Trigeminal neuralgia
Trigeminal neuralgia in dentistry
Trigeminal neuralgia is an orofacial pain condition that we dentists are the first to discover, because we often will complete a root canal or tooth extraction without pain relief.
This is the second in a series of posts about orofacial pain with difficult to diagnosis or unusual origin.
- Cracked tooth syndrome
- Trigeminal neuralgia (TN) JADA
- Atypical odontalgia
- Neuralgia-inducing cavitational osteonecrosis or NICO
- Referred pain
- Myofascial pain
- Burning Mouth Syndrome
- Oral dysesthesia
- First bite syndrome
- Barodontalgia
Trigeminal neuralgia etiology and symptoms
As the name implies this is a pain that originates from some sort of issue with a nerve. Compression or pressure, infection, or idiopathic may be the culprit in initially causing this pain to occur but for whatever reason the pain continues. Sometimes there exists a trigger point where the patient can touch and activate the pain, sometimes none exist. This pain can be very intense and will not respond to low levels of narcotics. The pain occurs in bouts of electric like pain. Like all neurologic pain, trigeminal neuralgia will be described as burning, tingling, stinging, electrical, piercing, cutting, or drilling. The Q-tip test can be helpful in determining central or trigeminal pain.
Many times this patient ends up with several root canals and or teeth pulled because they are unable to accurately describe the pain they are feeling and are desperate to relieve it. Hits most commonly in the fifth decade of life. Favors women slightly and those with MS are more likely to get.
Trigeminal neuralgia treatment
There are several treatment options for this condition from surgery to drugs depending on the cause. This will likely be decided by a neurologist after viewing an MRI or MRA., can see what trying to rule out on MRI here. Once a potential diagnosis of trigeminal neuralgia is made there is very little the dentist can do for the patient other than refer to neurologist or orofacial pain sub-specialist (Charles Greene or Joel Epstein). Common medications in use alone or in different combinations include carbamazepine, baclofen, phenytoin and gabapentin.
I ran across this interesting more “holistic” approach of taking lemon fish oil 5 ml/day and palmitoyl ascorbate (PA) 1 g/twice daily; however, this sounds like “snake oil” to me.
Dr. Manish Kapadia has successfully treated some of our patients.
Trigeminal neuralgia classification
Trigeminal neuralgia classifications include typical, atypical, classical, idiopathic, secondary, or symptomatic.
Glossopharyngeal neuralgia
Glossopharyngeal neuralgia, which we do not have a post about, is basically the same as TN but occurs in the throat. It is rare with an annual incidence rate somewhere around 7 per 1 million. However, lack of knowledge of it’s existence certainly results in lower diagnosis levels. Thought to be secondary to trauma in many cases.

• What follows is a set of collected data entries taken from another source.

(** * KHQR payment reconciliation: a model of [controllers/khqrPayment.js]

    The controller is written as JavaScript [async] functions and timer
    callbacks.  Each of them runs without interruption up to its next
    [await]; there the event loop may run any other callback.  The model
    keeps that structure: every [await] of the source is a [frame]
    constructor (the suspended continuation with the locals it still
    needs), and one [step] runs one callback segment, from a timer firing
    or a promise settling up to the next [await].

    Numbers are JavaScript numbers: [NaN], the two infinities, or a finite
    value, which is kept as an exact rational (rounding of finite sums is
    not modelled).  The Telegram bot, the gateway and the database driver
    are collaborators: the calls made on them are logged, and what they
    answer is given with the action that settles the awaited promise.
    The two tables the controller writes are part of the state.

    The file has the model first (numbers, gateway responses, data,
    frames, state, callbacks, event loop), then the vocabulary of the
    statements and the scenarios, then the properties. The code around
    the controller follows the same order: the settings manager and the
    settings route, the handler that calls the controller, and helpers
    of [utils/helpers.js] are modelled after the controller, and their
    properties come after the controller's. *)

From Stdlib Require Import ZArith QArith Qround List Ascii String.
From stdpp Require Import gmap strings list.

Local Open Scope string_scope.
Local Open Scope Z_scope.

(** ** JavaScript numbers *)

Inductive jsnum : Type :=
| NaN
| Inf (negative : bool)
| Fin (q : Q).

(** Relational comparison; [None] when an operand is [NaN], for which
    every one of [<], [<=], [>] is false. *)
Definition js_compare (a b : jsnum) : option comparison :=
  match a, b with
  | NaN, _ | _, NaN => None
  | Inf true, Inf true | Inf false, Inf false => Some Eq
  | Inf true, _ | _, Inf false => Some Lt
  | Inf false, _ | _, Inf true => Some Gt
  | Fin p, Fin q => Some (Qcompare p q)
  end.

Definition js_lt (a b : jsnum) : bool :=
  match js_compare a b with Some Lt => true | _ => false end.
Definition js_le (a b : jsnum) : bool :=
  match js_compare a b with Some Lt | Some Eq => true | _ => false end.
Definition js_gt (a b : jsnum) : bool :=
  match js_compare a b with Some Gt => true | _ => false end.

Definition js_isNaN (a : jsnum) : bool :=
  match a with NaN => true | _ => false end.

(** ToBoolean on a number: [0] and [NaN] are falsy. *)
Definition js_truthy (a : jsnum) : bool :=
  match a with
  | NaN => false
  | Inf _ => true
  | Fin q => negb (Qeq_bool q 0)
  end.

(** [a || b] on numbers. *)
Definition js_or (a b : jsnum) : jsnum := if js_truthy a then a else b.

Definition js_add (a b : jsnum) : jsnum :=
  match a, b with
  | NaN, _ | _, NaN => NaN
  | Inf s, Inf t => if Bool.eqb s t then Inf s else NaN
  | Inf s, Fin _ | Fin _, Inf s => Inf s
  | Fin p, Fin q => Fin (Qplus p q)
  end.

(** [parseFloat(x)] for [x] already a number: the number itself. *)
Definition parseFloat (a : jsnum) : jsnum := a.

(** A finite positive number, the amounts the specification accepts. *)
Definition finite_positive (a : jsnum) : Prop :=
  match a with Fin q => (0 < q)%Q | _ => False end.

(** ToBoolean on a string-valued field that may be absent. *)
Definition truthy (o : option string) : bool :=
  match o with
  | Some s => negb (String.eqb s "")
  | None => false
  end.

(** [a || b] on such fields. *)
Definition or_else (a b : option string) : option string :=
  if truthy a then a else b.

(** ** Gateway HTTP outcomes *)

(** What an [axios.get] call ends with: no response at all (network
    failure, timeout), or a response with a status and a body; [data] is
    [None] for an empty body. *)
Inductive http (A : Type) : Type :=
| NetworkError
| Response (status : Z) (data : option A).
Arguments NetworkError {A}.
Arguments Response {A} status data.

(** axios rejects the promise unless the status is 2xx (its default
    [validateStatus]). *)
Definition axios_get {A : Type} (o : http A) : option (Z * option A) :=
  match o with
  | NetworkError => None
  | Response st d => if (200 <=? st) && (st <? 300) then Some (st, d) else None
  end.

(** Body of [GET /create]: [response.data] with the fields the code reads. *)
Module Create.
Record data : Type := Data {
  qr : option string;
  qrdata : option string;
  md5 : option string;
  transactionid : option string
}.
End Create.

(** The [responseCode] field of [GET /check_by_md5]. *)
Inductive jsval : Type :=
| JUndefined
| JNumber (n : Z)
| JString (s : string).

Record check_data : Type := CheckData { responseCode : jsval }.

(** [x === 0] *)
Definition strict_eq_zero (v : jsval) : bool :=
  match v with JNumber 0 => true | _ => false end.

(** *** [checkPaymentStatus] (lines 142-175) *)

Inductive payment_status : Type :=
| StatusOk (paid : bool) (code : jsval)
| StatusError (error : string).

Definition checkPaymentStatus (o : http check_data) : payment_status :=
  match axios_get o with
  | Some (status, data) =>
      if (status =? 200) || (status =? 201) then
        let code := match data with Some p => responseCode p | None => JUndefined end in
        StatusOk (strict_eq_zero code) code
      else StatusError "Invalid response from payment service"
  | None => StatusError "Failed to check payment status"
  end.

(** [paymentStatus.success && paymentStatus.paid] (line 315) *)
Definition confirmed (st : payment_status) : bool :=
  match st with StatusOk paid _ => paid | StatusError _ => false end.

(** *** [generateQRCode] (lines 82-139): classification of the response *)

(** [response.data && (response.data.qr || response.data.qrdata) && response.data.md5] *)
Definition create_response_ok (d : option Create.data) : bool :=
  match d with
  | Some p =>
      (truthy (Create.qr p) || truthy (Create.qrdata p)) && truthy (Create.md5 p)
  | None => false
  end.

(** ** Data model *)

(** [status] column of the [transactions] table. *)
Inductive tx_status : Type := Pending | Completed | Expired | Failed.

#[global] Instance status_eq_dec : EqDecision tx_status.
Proof. solve_decision. Defined.

(** [type] column: ['topup'] or ['purchase']. *)
Inductive kind : Type := Topup | Purchase.

(** [transaction_id] column: the gateway's (or the random) identifier, or
    the fallback [`topup_${Date.now()}_${chatId}`]. *)
Inductive txref : Type :=
| GatewayRef (s : string)
| TopupRef (now : Z) (chatId : Z).

(** A row of the [transactions] table (the ledger). *)
Module Row.
Record t : Type := Make {
  id : nat;
  user_id : Z;
  type : kind;
  amount : jsnum;
  status : tx_status;
  md5_hash : option string;
  message_id : option Z;
  qr_url : option string;
  transaction_id : txref;
  timestamp : Z;
  completed_date : option Z
}.
End Row.

(** The object stored in [paymentCheckers] (lines 245-252). *)
Module Request.
Record t : Type := Make {
  md5 : string;
  tran_id : string;
  message_id : Z;
  timestamp : Z;
  amount : jsnum;
  completed : bool
}.
End Request.

(** The variables a poll loop's callback closes over: the arguments of
    [autoCheckTransaction] and its counter [checkCount]. *)
Module Loop.
Record t : Type := Make {
  userId : Z;
  md5 : string;
  amount : jsnum;
  checkCount : Z
}.
Definition count (l : t) : t :=
  Make (userId l) (md5 l) (amount l) (checkCount l + 1).
End Loop.

(** Texts sent to the chat; the amounts inside them are kept as values. *)
Inductive message : Type :=
| MsgInvalidAmount
| MsgBelowMinimum (min : jsnum)
| MsgAboveMaximum (max : jsnum)
| MsgQrFailed (error : string)
| MsgQrMissing
| MsgErrorOccurred
| MsgConfirmation (amount : jsnum)
| MsgThankYou (amount : jsnum)
| MsgExpired.

Inductive photo : Type :=
| StyledCard
| RawQr (url : string).

(** Calls made on the Telegram bot object. *)
Inductive sinkcall : Type :=
| SendMessage (chatId : Z) (m : message)
| SendPhoto (chatId : Z) (p : photo) (amount : jsnum)
| DeleteMessage (chatId : Z) (message_id : Z).

(** Requests made to the gateway. *)
Inductive gwcall : Type :=
| GwCreate (amount : jsnum)
| GwCheck (md5 : string)
| GwImage (url : string).

(** ** Suspended continuations: one constructor per [await] *)

Inductive frame : Type :=
(* generateQR *)
| GenReject (chatId : Z)
    (* lines 185, 191, 198: sendMessage of a validation failure *)
| GenCreate (chatId : Z) (amount : jsnum) (transactionId : string)
    (* line 94: axios.get of /create *)
| GenToDataURL (chatId : Z) (amount : jsnum) (d : Create.data) (transactionId : string)
    (* line 108: QRCode.toDataURL(rawPayload) *)
| GenFetchImage (chatId : Z) (amount : jsnum) (d : Create.data) (transactionId : string)
    (* line 114, then line 28: axios.get of the image *)
| GenFailed (chatId : Z)
    (* lines 208, 215: sendMessage of a gateway failure *)
| GenCompose (chatId : Z) (amount : jsnum) (qrUrl md5Hash transactionId : string)
    (* line 225: renderKhqrCardImage *)
| GenSendStyled (chatId : Z) (amount : jsnum) (qrUrl md5Hash transactionId : string)
    (* line 230: sendPhoto of the composed card *)
| GenSendRaw (chatId : Z) (amount : jsnum) (qrUrl md5Hash transactionId : string)
    (* line 238: sendPhoto of the raw QR url *)
| GenPersist (chatId : Z) (amount : jsnum) (md5Hash : string) (row : Row.t)
    (* line 256: Transaction.create *)
| GenCatch (chatId : Z)
    (* line 279: sendMessage in the outer catch *)
(* the setInterval callback of autoCheckTransaction, for the loop [h] *)
| TickCheck (h : nat)       (* line 313: checkPaymentStatus *)
| SettleConfirm (h : nat)   (* line 332: sendMessage, confirmation *)
| SettleThanks (h : nat)    (* line 338: sendMessage, thank you *)
| SettleCredit (h : nat)    (* line 346: UPDATE users *)
| SettleMark (h : nat)      (* line 354: UPDATE transactions ... completed *)
| SettleInsert (h : nat) (ref : txref)
                            (* line 357: INSERT ... completed *)
| SettleDelete (h : nat)    (* line 369: deleteMessage *)
| TickExpire (h : nat)      (* line 389: UPDATE transactions ... expired *)
(* the setTimeout callback of deleteQRAfterTimeout *)
| TimeoutDelete (userId : Z)  (* line 414: deleteMessage *)
| TimeoutNotify (userId : Z). (* line 419: sendMessage, expired *)

(** How an awaited promise settles. *)
Inductive reply : Type :=
| Rejected                          (* it rejects: the [await] throws *)
| Fulfilled                         (* resolves; the code reads nothing of the value *)
| Sent (message_id : Z)             (* sendMessage / sendPhoto: the message *)
| Created (o : http Create.data)    (* the /create request ended *)
| Checked (o : http check_data)     (* the /check_by_md5 request ended *)
| DataURL (url : string).           (* QRCode.toDataURL *)

(** ** The state: controller fields, Node timers, database, effect logs *)

Record world : Type := World {
  (* fields of the controller object *)
  paymentCheckers : gmap Z Request.t;
  activeIntervals : gmap Z nat;
  processedMd5 : gset string;
  cleanupInterval : bool;
  minTopupAmount : jsnum;
  maxTopupAmount : jsnum;
  (* the runtime: clock, timers, suspended callbacks *)
  clock : Z;                    (* Date.now() *)
  loops : gmap nat Loop.t;      (* closure of every interval ever created *)
  live : gmap nat Z;            (* intervals not cleared, with the time they are due *)
  timeouts : gmap nat (Z * Z);  (* setTimeout timers not yet fired: closure, due time *)
  nextTimer : nat;
  pending : list frame;         (* callbacks suspended at an await *)
  (* the database *)
  users : gmap Z jsnum;         (* users.balance by telegram_id *)
  transactions : list Row.t;
  (* the settings provider: parseFloat of its two amounts *)
  settings : jsnum * jsnum;
  (* calls made on the collaborators, latest first *)
  outbox : list sinkcall;
  gateway : list gwcall
}.

(** Field updates. *)

Definition with_paymentCheckers (f : gmap Z Request.t -> gmap Z Request.t) (w : world) : world :=
  World (f (paymentCheckers w)) (activeIntervals w) (processedMd5 w) (cleanupInterval w)
        (minTopupAmount w) (maxTopupAmount w)
        (clock w) (loops w) (live w) (timeouts w) (nextTimer w) (pending w)
        (users w) (transactions w) (settings w) (outbox w) (gateway w).

Definition with_activeIntervals (f : gmap Z nat -> gmap Z nat) (w : world) : world :=
  World (paymentCheckers w) (f (activeIntervals w)) (processedMd5 w) (cleanupInterval w)
        (minTopupAmount w) (maxTopupAmount w)
        (clock w) (loops w) (live w) (timeouts w) (nextTimer w) (pending w)
        (users w) (transactions w) (settings w) (outbox w) (gateway w).

Definition with_processedMd5 (f : gset string -> gset string) (w : world) : world :=
  World (paymentCheckers w) (activeIntervals w) (f (processedMd5 w)) (cleanupInterval w)
        (minTopupAmount w) (maxTopupAmount w)
        (clock w) (loops w) (live w) (timeouts w) (nextTimer w) (pending w)
        (users w) (transactions w) (settings w) (outbox w) (gateway w).

Definition with_cleanupInterval (f : bool -> bool) (w : world) : world :=
  World (paymentCheckers w) (activeIntervals w) (processedMd5 w) (f (cleanupInterval w))
        (minTopupAmount w) (maxTopupAmount w)
        (clock w) (loops w) (live w) (timeouts w) (nextTimer w) (pending w)
        (users w) (transactions w) (settings w) (outbox w) (gateway w).

Definition with_clock (f : Z -> Z) (w : world) : world :=
  World (paymentCheckers w) (activeIntervals w) (processedMd5 w) (cleanupInterval w)
        (minTopupAmount w) (maxTopupAmount w)
        (f (clock w)) (loops w) (live w) (timeouts w) (nextTimer w) (pending w)
        (users w) (transactions w) (settings w) (outbox w) (gateway w).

Symptoms are pain when chewing (rarely), coughing, swallowing, yawning, talking, and laughing. Pain is continuous, unilateral, burning or squeezing that exacerbates with stress. Furthermore there exists 2 sub-types of glossopharyngeal neuralgia, they are tympanic (ear) and oropharyngeal. Very hard for patient to locate pain because deep in the mouth, pharynx, or ear. Swallowing topical spray can be diagnostic. If it relieves the pain then the source may be glossopharyngeal neuralgia. Pain can be intense enough to cause patient to pass out and have tonic-clonic limb jerking. Article on AO TN and GPN Gen Dent Sept 2010
There are two forms, classic and secondary. Classic cases of glossopharyngeal neuralgia are from neurovascular compression. The secondary are from tumors, trauma, MS, carcinomas. Sude JADA 2019
Treatment includes TCAs, SSNRI, and anticonvulsants like pregabalin. TCAs then gabapentin is often the medications to try. Kohli JADA 2021
Post-traumatic Trigeminal Neuropathic Pain also known as Painful post-traumatic trigeminal neuropathy PPTN
Pain that typically starts after a dental procedure. Non-odontogenic that does not go away but a dentist can reduce or stop with local anesthetics. Usually the patient describes the pain as sharp, shooting and/or burning. We believe this occurs more than people know after root canals in particular. Treatment is best done by an orofacial pain expert but consists of s stent and 50/50 mix of 0.025% capsaicin in Orabase. It differs from persistent idiopathic facial pain (PIFP) due to PPTN having symptoms of allodynia and hyperalgesia vs dull pain and poor localization of the pain from PIFP.